6 thoughts on “What if the PI recommendation letter is missing or is bad?”
Or you discover as I did, quite by accident, that your PI wrote a pretty poor letter of recommendation in that it was not well written. My solution was to supply 4 letters and not worry about the poorly written one.
Crazy….in my case, I brought my own funding and directed my own research, so my advisor was more an administrator in terms of my work than anything else —-I mean, not enough direct contribution to the work to qualify as an author on subsequent papers. Getting letters from others actually gave search committee members a BETTER picture of my work.
I am haunted by a case from about 15 years in which I did not take action on behalf of a job candidate. Probably the only thing I could have done is notify her of the truly mean-spirited, degrading letter that her major prof. sent as a reference, but I was conflicted about the ethics and never told her. I have searched for her on the internet and she appears to have disappeared from academia.
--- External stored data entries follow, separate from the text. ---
Lemma appendReply_spec nodes w reply r :
  (0 <= r_currentTerm r < 2 ^ 63)%Z -> is_i64 (aer_Term reply) ->
  let r' := handleAppendReply nodes w reply r in
  calm r r' \/
  (r_state r = Leader /\ r_currentTerm r = aw_term w /\ aer_Success reply = true /\
   exists r1, frame r1 = (core r, (r_logStore r, r_lastIncludedIndex r, r_lastIncludedTerm r, r_snapshotStore r),
       r_commitIndex r, (r_pendingBatch r, <[n_ID (aw_node w) := end_index w]> (r_matchIndex r))) /\
     r_lastApplied r1 = r_lastApplied r /\ r_stateMachine r1 = r_stateMachine r /\ r' = advanceCommitIndexLocked nodes r1).
Proof.
  intros HT Hi. simpl. unfold handleAppendReply. case_decide as E; [left; apply calm_refl|].
  rewrite (i64_id (r_currentTerm r)) by (unfold is_i64; lia). case_decide as Hlt.
  { left. apply calm_stepDown. unfold is_i64 in Hi. rewrite u64_id by (unfold is_u64; lia). lia. }
  assert (Hcalm : forall m, calm r (with_nextIndex m r)) by (intros m; split; [done|by left]).
  destruct (aer_Success reply) eqn:Es; [|repeat case_decide; first [by left|left; apply calm_refl|left; apply Hcalm]].
  fold (end_index w). destruct (decide (zmap_get _ _ < end_index w)%Z); [|left; apply calm_refl]. right. split_and!.
  - destruct (r_state r); [destruct E; by left|destruct E; by left|done].
  - destruct (decide (r_currentTerm r = aw_term w)); [done|]. destruct E. by right.
  - done.
  - eexists. split_and!; [..|reflexivity]; done.
Qed.
(* ===== verification/RaftRefine.v ===== *)
(** * The replicator refines the protocol

    Every step of a cluster of [RaftRuns] is a sequence of steps of the
    protocol of [RaftSpec], up to the relation [sim] of their states. *)

From stdpp Require Import relations.
From stdpp Require Import base gmap strings list fin_maps numbers.
From Stdlib Require Import Strings.Byte.
From S2P Require Import Prelude Codec Contract Encoding Stores Raft RaftVotes RaftElection RaftLog RaftSpec RaftSpecSafety RaftLogStore RaftNode RaftRuns.

Section refinement.
Context {LI : LogStore} {LL : LogStoreLaws LI} {SI : StableStore} {SL : StableStoreLaws SI} {NI : SnapshotStore} {MI : StateMachine}.
Context {EC : Codec (list LogEntry)}.
Context (members : list Node).
Implicit Types (c : Cluster) (s : State) (r : Raft) (x : Peer).

(** ** Growing histories *)
Record grows s s' : Prop := {
  gr_reigns : ext (s_reigns s) (s_reigns s');
  gr_stood key cl : s_stood s !! key = Some cl -> s_stood s' !! key = Some cl;
  gr_acks a : a ∈ s_acks s -> a ∈ s_acks s';
  gr_said a : a ∈ s_said s -> a ∈ s_said s'
}.

Lemma grows_refl s : grows s s.
Proof. split; try done. apply ext_refl. Qed.

Lemma ext_trans R R' R'' : ext R R' -> ext R' R'' -> ext R R''.
Proof.
  intros H H' t g Hg. destruct (H t g Hg) as (g1 & Hg1 & E1 & E2 & E3). destruct (H' t g1 Hg1) as (g2 & Hg2 & F1 & F2 & F3).
  exists g2. split_and!; [done|congruence|congruence|by trans (g_log g1)].
Qed.

Lemma grows_trans s s' s'' : grows s s' -> grows s' s'' -> grows s s''.
Proof. intros [] []. split; eauto using ext_trans. Qed.

Lemma pstep_grows s s' : safe members s -> pstep members s s' -> grows s s'.
Proof.
  intros HS. destruct 1; split; simpl; try done; try apply ext_refl; try (intros a Ha; apply elem_of_cons; by right).
  - intros key cl Hk. rewrite lookup_insert_ne; [done|]. intros <-.
    destruct (sf_stood _ s HS _ _ _ Hk) as (_ & _ & y & Hy & Ht). simplify_eq. lia.
  - intros t g Hg. rewrite lookup_insert_ne; [by exists g|]. intros <-.
    destruct (sf_candidate _ s HS _ _ H H0) as [_ Hno]. destruct (Hno g Hg). by eapply votes_decide.
  - intros t g' Hg. rewrite lookup_insert. case_decide; [|by exists g']. simplify_eq. eexists. split; [done|].
    simpl. split_and!; [done..|by apply prefix_app_r].
Qed.

Lemma run_grows s s' : safe members s -> rtc (pstep members) s s' -> grows s s'.
Proof.
  intros HS H. revert HS. induction H as [|s1 s2 s3 Hs _ IH]; intros HS; [apply grows_refl|].
  eapply grows_trans; [by apply pstep_grows|]. apply IH. by eapply safe_step.
Qed.

(** ** The relation *)
Definition log_bounded (l : list LogEntry) : Prop := consecutive 0 l /\ (zlen l < 2 ^ 63)%Z.

(** The entries a leader has not stored yet; others have none. *)
Definition batch_ok r (l : list LogEntry) : Prop :=
  if decide (r_state r = Leader)
  then consecutive (zlen l) (r_pendingBatch r) /\ (zlen l + zlen (r_pendingBatch r) < 2 ^ 63)%Z /\
    forall e, e ∈ r_pendingBatch r -> e_Term e = r_currentTerm r
  else r_pendingBatch r = [].

(** What a leader noted of a peer was acknowledged by it. *)
Definition match_ok s r : Prop :=
  r_state r = Leader -> forall p, p ∈ ids members -> p <> r_id r ->
    zmap_get (r_matchIndex r) p = 0%Z \/
    ((0 < zmap_get (r_matchIndex r) p)%Z /\ acked (s_acks s) p (r_currentTerm r) (Z.to_nat (zmap_get (r_matchIndex r) p))).

Record tracks (started : gmap string SM) s (i : string) r x : Prop := {
  tk_term : p_term x = r_currentTerm r;
  tk_role : p_role x = r_state r;
  tk_log : lg_log (r_logStore r) (p_log x);
  tk_commit : Z.of_nat (p_commit x) = r_commitIndex r;
  tk_index : r_lastIncludedIndex r = 0%Z;
  tk_iterm : r_lastIncludedTerm r = 0%Z;
  tk_snapshot : no_snapshot (r_snapshotStore r);
  tk_batch : batch_ok r (p_log x);
  tk_match : match_ok s r;
  tk_applied : (0 <= r_lastApplied r <= r_commitIndex r)%Z /\
    exists m0, started !! i = Some m0 /\ applied_upto m0 (p_log x) (r_lastApplied r) (r_stateMachine r)
}.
The scenario: This female candidate was shortlisted for a job at our university. There were three letters, two that were quite glowing, and the above mentioned letter from her advisor. The advisor is VERY famous and now at a top tier institution. HIS reputation is one as being a bully with a short-temper and unreasonable expectations. I have interacted with him directly and found him to be less than pleasant to say the least. The search committee refused to accept my perspective (I was untenured at the time) on the letter-writer and said they didn’t want another “rabid female” around. Unfortunately, I still work with some of these people.
Was I wrong not to notify her a letter for which confidentiality was promised? I feel somehow responsible for her leaving academia.
I teach with a guy like that advisor and am concerned he’s crashing careers right now. Alumni are saying things, but I have zero evidence because of fear of retaliation. Trying to address this is darned hard—word needs to get out that his recommendations may reflect animus, not objective academic assessment.
I don’t know about sharing the letter (I’m trying to understand exactly the same confidentiality question), but you can write the Chair/Dean of the bully’s Department and relate what you witnessed, including the alumna’s name.
Do you have a comment on a letter from a post-doc mentor (reputed) who wrote to the hiring committee that the candidate is good and productive, but is not ready yet and has personal (fictitious) issues. And, can get some more papers.
To the candidate, the PI requests to stay a little longer to finish projects, so his grant is not compromised.
Should the post-doc/candidate resign?